Restate word for word the line containing "[demo_area 9 1;" and each line that follows it, through the last line below, and nothing else.

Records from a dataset
········
(* ===== verification/PagemapCache.v ===== *)
(** * The pagemap cache (criu/pagemap-cache.c, criu/include/pagemap-cache.h)

    The dumper reads a task's /proc/pid/pagemap for one area at a time, or for a
    2 MB window of small neighbouring areas at once, into one buffer. *)
From S2P Require Import Prelude.

Module PagemapCache.
Open Scope cmon_scope.

Definition PMC_SHIFT : Z := 21.
Definition PMC_SIZE : Z := Z.shiftl 1 PMC_SHIFT.
Definition PMC_MASK : Z := Z.lnot (PMC_SIZE - 1).
Definition PMC_SIZE_GAP : Z := PMC_SIZE / 4.

Definition PAGE_PFN (addr : Z) : Z := addr / PAGE_SIZE.
Definition PAGEMAP_LEN (addr : Z) : Z := PAGE_PFN addr * 8.
Definition PAGEMAP_PFN_OFF (addr : Z) : Z := PAGE_PFN addr * 8.

(** the bounds of an area, all that the cache looks at *)
Record area := mk_area { a_start : Z; a_end : Z }.
Definition vma_len (v : area) : Z := a_end v - a_start v.

Record pmc_t := mk_pmc {
  start : Z;
  end_ : Z;
  map : Z -> Z;             (* the local buffer, in entries *)
  map_len : Z;              (* in bytes *)
  fd : Z;
}.

(** [k_pmap t off n]: the number of bytes a pread of [n] bytes at [off] of the pagemap returns *)
Class PmKernel := {
  k_pmap : clock -> Z -> Z -> Z;
  k_pmc_malloc : clock -> bool;
  k_open_pagemap : clock -> Z;
}.

Section Ops.
Context {K : PmKernel}.
Variables (cache_disabled pm_disabled : bool) (task_size : Z).
Variable pagemap : Z -> Z.       (* the entry of every page of the task *)

Definition pmc_reset : pmc_t := mk_pmc 0 0 (fun _ => 0) 0 (-1).
Definition pmc_zap (p : pmc_t) : pmc_t := mk_pmc 0 0 (map p) (map_len p) (fd p).
Definition pmc_fini (_ : pmc_t) : pmc_t := pmc_reset.

Definition pmc_init (size : Z) (t : clock) : Z * clock * pmc_t :=
  let map_size := Z.max size PMC_SIZE in
  let len := PAGEMAP_LEN map_size in
  if negb (k_pmc_malloc t) then (-1, S t, pmc_reset)
  else if pm_disabled then (-1, S t, pmc_reset)
  else
    let f := k_open_pagemap (S t) in
    if f <? 0 then (-1, S (S t), pmc_reset)
    else (0, S (S t), mk_pmc 0 0 (fun _ => 0) len f).

(** the index in [map] of the entry of [addr] *)
Definition __pmc_get_map (p : pmc_t) (addr : Z) : Z := PAGE_PFN (addr - start p).

(** the areas that follow, as far as they fit the window; whether there is one *)
Fixpoint window (low high : Z) (rest : list area) : res bool :=
  match rest with
  | [] => Done false
  | v :: rest =>
    if (high <? a_start v) || (high <? a_end v) then Done false
    else if a_start v <? low then Bug
    else match window low high rest with Done _ => Done true | Bug => Bug | NoFuel => NoFuel end
  end.

(** [rest]: the areas after [v] in the list *)
Definition pmc_fill_cache (v : area) (rest : list area) : M (clock * pmc_t) Z :=
  fun '(t, p) =>
    let low := Z.land (a_start v) PMC_MASK in
    let high := low + PMC_SIZE in
    let high := if task_size <? high then task_size else high in
    let len := vma_len v in
    match (if negb cache_disabled && (len <? PMC_SIZE) && (a_start v - low <? PMC_SIZE_GAP)
           then window low high rest else Done false) with
    | Bug => Bug
    | NoFuel => NoFuel
    | Done more =>
      let e := if more then high else a_end v in
      let size_map := PAGEMAP_LEN (e - a_start v) in
      if map_len p <? size_map then Bug
      else if fd p <? 0 then Bug
      else
        let p := mk_pmc (a_start v) e (map p) (map_len p) (fd p) in
        if negb (k_pmap t (PAGEMAP_PFN_OFF (start p)) size_map =? size_map)
        then Done (-1, (S t, pmc_zap p))
        else
          let m i := if (0 <=? i) && (i <? size_map / 8) then pagemap (PAGE_PFN (start p) + i) else map p i in
          Done (0, (S t, mk_pmc (start p) (end_ p) m (map_len p) (fd p)))
    end.

Definition pmc_get_map (v : area) (rest : list area) : M (clock * pmc_t) (option Z) :=
  fun '(t, p) =>
    if (start p <=? a_start v) && (a_end v <=? end_ p)
    then Done (Some (__pmc_get_map p (a_start v)), (t, p))
    else
      match pmc_fill_cache v rest (t, p) with
      | Bug => Bug
      | NoFuel => NoFuel
      | Done (r, (t, p)) =>
        if negb (r =? 0) then Done (None, (t, p))
        else Done (Some (__pmc_get_map p (a_start v)), (t, p))
      end.

(** ** The cache holds the pagemap *)

(** every entry of the cached window is the task's, and the buffer is large enough for the
    window and for areas of up to [size] bytes *)
Record pmc_ok (size : Z) (p : pmc_t) : Prop := {
  po_bounds : start p <= end_ p /\ aligned (start p);
  po_len : PAGEMAP_LEN (Z.max size PMC_SIZE) <= map_len p;
  po_fd : 0 <= fd p;
  po_map : forall i, 0 <= i < PAGE_PFN (end_ p - start p) -> map p i = pagemap (PAGE_PFN (start p) + i);
}.

(** an area of whole pages that the cache was sized for *)
Definition area_ok (size : Z) (v : area) : Prop :=
  0 <= a_start v < a_end v /\ aligned (a_start v) /\ aligned (a_end v) /\ a_end v <= task_size /\ vma_len v <= size.

Lemma window_ok low high lo rest :
  low <= lo -> Forall (fun w => lo <= a_start w < a_end w) rest ->
  exists b, window low high rest = Done b /\ (b = true -> lo < high).
Proof.
  intros Hlo. induction 1 as [|w rest Hw _ (b & IH & _)]; [by exists false|]. simpl.
  destruct ((high <? a_start w) || (high <? a_end w)) eqn:E; [by exists false|].
  apply orb_false_iff in E. rewrite (proj2 (Z.ltb_ge _ _)), IH by lia. exists true. split; [done|]. lia.
Qed.

Lemma pfn_mono x y : x <= y -> PAGEMAP_LEN x <= PAGEMAP_LEN y.
Proof. unfold PAGEMAP_LEN, PAGE_PFN. intros. assert (x / PAGE_SIZE <= y / PAGE_SIZE) by (apply Z.div_le_mono; done). lia. Qed.

Lemma low_ok x : 0 <= x -> Z.land x PMC_MASK <= x < Z.land x PMC_MASK + PMC_SIZE.
Proof.
  intros Hx. unfold PMC_MASK. change (PMC_SIZE - 1) with (Z.ones 21).
  rewrite <-Z.ldiff_land, Z.ldiff_ones_r, Z.shiftr_div_pow2, Z.shiftl_mul_pow2 by lia.
  change PMC_SIZE with (2 ^ 21). Z.div_mod_to_equations; lia.
Qed.

Lemma fill_cache_ok size v rest t p :
  pmc_ok size p -> area_ok size v -> Forall (fun w => a_end v <= a_start w < a_end w) rest ->
  exists r t' p', pmc_fill_cache v rest (t, p) = Done (r, (t', p')) /\ pmc_ok size p' /\
    (r = 0 /\ start p' = a_start v /\ a_end v <= end_ p' \/ r = -1).
Proof.
  intros [_ P2 P3 P4] (V1 & V2 & V3 & V4 & V5) Hrest. unfold pmc_fill_cache.
  pose proof (low_ok (a_start v) ltac:(lia)) as Hlow. set (low := Z.land (a_start v) PMC_MASK) in *.
  set (high := if task_size <? low + PMC_SIZE then task_size else low + PMC_SIZE).
  assert (Hhigh : high <= low + PMC_SIZE) by (unfold high; destruct (Z.ltb_spec task_size (low + PMC_SIZE)); lia).
  destruct (window_ok low high (a_end v) rest ltac:(lia) Hrest) as (b & Hw & Hb).
  set (use := negb cache_disabled && (vma_len v <? PMC_SIZE) && (a_start v - low <? PMC_SIZE_GAP)).
  assert (Hc : exists more, (if use then window low high rest else Done false) = Done more /\
            (more = true -> a_end v < high)).
  { destruct use; [by exists b|by exists false]. }
  destruct Hc as (more & -> & Hmore). set (e := if more then high else a_end v).
  assert (He : a_end v <= e /\ e - a_start v <= Z.max size PMC_SIZE).
  { unfold e, vma_len in *. destruct more; [specialize (Hmore eq_refl); lia|lia]. }
  pose proof (pfn_mono (e - a_start v) (Z.max size PMC_SIZE) ltac:(lia)) as Hm.
  rewrite (proj2 (Z.ltb_ge (map_len p) _)), (proj2 (Z.ltb_ge (fd p) 0)) by lia. cbn [start end_ map map_len fd].
  case_match.
  - eexists _, _, _. split; [done|]. split; [|by right].
    split; cbn [start end_ map map_len fd pmc_zap]; try done. intros i Hi. change (PAGE_PFN (0 - 0)) with 0 in Hi. lia.
  - eexists _, _, _. split; [done|]. split; [|left; cbn [start end_]; split_and!; [done|done|apply He]].
    split; cbn [start end_ map map_len fd]; try done; [split; [lia|done]|].
    intros i Hi. unfold PAGEMAP_LEN. rewrite Z.div_mul by done.
    by rewrite (proj2 (andb_true_iff _ _)) by lia.
Qed.

Lemma get_map_ok size v rest t p :
  pmc_ok size p -> area_ok size v -> Forall (fun w => a_end v <= a_start w < a_end w) rest ->
  exists o t' p', pmc_get_map v rest (t, p) = Done (o, (t', p')) /\ pmc_ok size p' /\
    match o with
    | None => True
    | Some k => forall i, 0 <= i < vma_len v / PAGE_SIZE -> map p' (k + i) = pagemap (PAGE_PFN (a_start v) + i)
    end.
Proof.
  intros P V Hrest. unfold pmc_get_map.
  assert (Hhit : forall q, pmc_ok size q -> start q <= a_start v -> a_end v <= end_ q ->
    forall i, 0 <= i < vma_len v / PAGE_SIZE ->
      map q (__pmc_get_map q (a_start v) + i) = pagemap (PAGE_PFN (a_start v) + i)).
  { intros q [[Q1 Q2] _ _ Q4] Hs He i Hi. destruct V as (V1 & V2 & V3 & _). unfold __pmc_get_map, PAGE_PFN, vma_len in *.
    rewrite Q4; [f_equal; pdiv|]. pdiv. }
  destruct ((start p <=? a_start v) && (a_end v <=? end_ p)) eqn:E.
  - apply andb_true_iff in E. eexists _, _, _. split; [done|]. split; [done|]. apply Hhit; [done|lia|lia].
  - destruct (fill_cache_ok size v rest t p P V Hrest) as (r & t' & p' & -> & P' & [(-> & H1 & H2)| ->]).
    + eexists _, _, _. split; [done|]. split; [done|]. apply Hhit; [done|lia|done].
    + eexists _, _, _. split; [done|]. by split.
Qed.

Lemma pmc_init_ok size t t' p : pmc_init size t = (0, t', p) -> pmc_ok size p.
Proof.
  unfold pmc_init. repeat (case_match; [done|]). intros [= <- <-]. split; cbn [start end_ map map_len fd]; try done; try lia.
  intros i Hi. change (PAGE_PFN (0 - 0)) with 0 in Hi. lia.
Qed.
End Ops.

(** ** A task of four areas *)
Definition demo_pm_kernel : PmKernel := {|
  k_pmap := fun _ _ n => n; k_pmc_malloc := fun _ => true; k_open_pagemap := fun _ => 5;
|}.
Definition demo_area (i n : Z) : area := mk_area (i * PAGE_SIZE) ((i + n) * PAGE_SIZE).
Definition demo_pmc : pmc_t := snd (@pmc_init demo_pm_kernel false (100 * PAGE_SIZE) 0%nat).

(** ** The properties *)

(** the entries that the cache hands out for an area are the task's pagemap entries of the pages
    of that area, whether they were cached, read for this area alone or read for a window of
    neighbouring areas, and reading them never overruns the buffer; the cache stays correct. *)
Theorem pmc_get_map_spec {K : PmKernel} cache_disabled task_size pagemap size v rest t p :
  pmc_ok pagemap size p -> area_ok task_size size v ->
  Forall (fun w => a_end v <= a_start w < a_end w) rest ->
  exists o t' p', pmc_get_map cache_disabled task_size pagemap v rest (t, p) = Done (o, (t', p')) /\
    pmc_ok pagemap size p' /\
    match o with
    | None => True
    | Some k => forall i, 0 <= i < vma_len v / PAGE_SIZE -> map p' (k + i) = pagemap (PAGE_PFN (a_start v) + i)
    end.
Proof. intros. by apply get_map_ok. Qed.

Lemma pmc_get_map_witness :
  exists o t' p', @pmc_get_map demo_pm_kernel false (2 ^ 47) (fun n => n + 7) (demo_area 4 3)
      [demo_area 9 1; demo_area 20 60] (2%nat, demo_pmc) = Done (o, (t', p')) /\
    pmc_ok (fun n => n + 7) (100 * PAGE_SIZE) p' /\
    match o with
    | None => True
    | Some k => forall i, 0 <= i < vma_len (demo_area 4 3) / PAGE_SIZE ->
                  map p' (k + i) = (fun n => n + 7) (PAGE_PFN (a_start (demo_area 4 3)) + i)
    end.
Proof.
  apply (@pmc_get_map_spec demo_pm_kernel false (2 ^ 47) (fun n => n + 7) (100 * PAGE_SIZE)).
  - apply (@pmc_init_ok demo_pm_kernel false (fun n => n + 7) (100 * PAGE_SIZE) 0%nat 2%nat). vm_compute. reflexivity.
  - unfold area_ok. split_and!; vm_compute; congruence.
  - repeat apply Forall_cons_2; try apply Forall_nil_2; split; vm_compute; congruence.
Defined.

End PagemapCache.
········
# [Your solution]
      [demo_area 9 1; demo_area 20 60] (2%nat, demo_pmc) = Done (o, (t', p')) /\
    pmc_ok (fun n => n + 7) (100 * PAGE_SIZE) p' /\
    match o with
    | None => True
    | Some k => forall i, 0 <= i < vma_len (demo_area 4 3) / PAGE_SIZE ->
                  map p' (k + i) = (fun n => n + 7) (PAGE_PFN (a_start (demo_area 4 3)) + i)
    end.
Proof.
  apply (@pmc_get_map_spec demo_pm_kernel false (2 ^ 47) (fun n => n + 7) (100 * PAGE_SIZE)).
  - apply (@pmc_init_ok demo_pm_kernel false (fun n => n + 7) (100 * PAGE_SIZE) 0%nat 2%nat). vm_compute. reflexivity.
  - unfold area_ok. split_and!; vm_compute; congruence.
  - repeat apply Forall_cons_2; try apply Forall_nil_2; split; vm_compute; congruence.
Defined.

End PagemapCache.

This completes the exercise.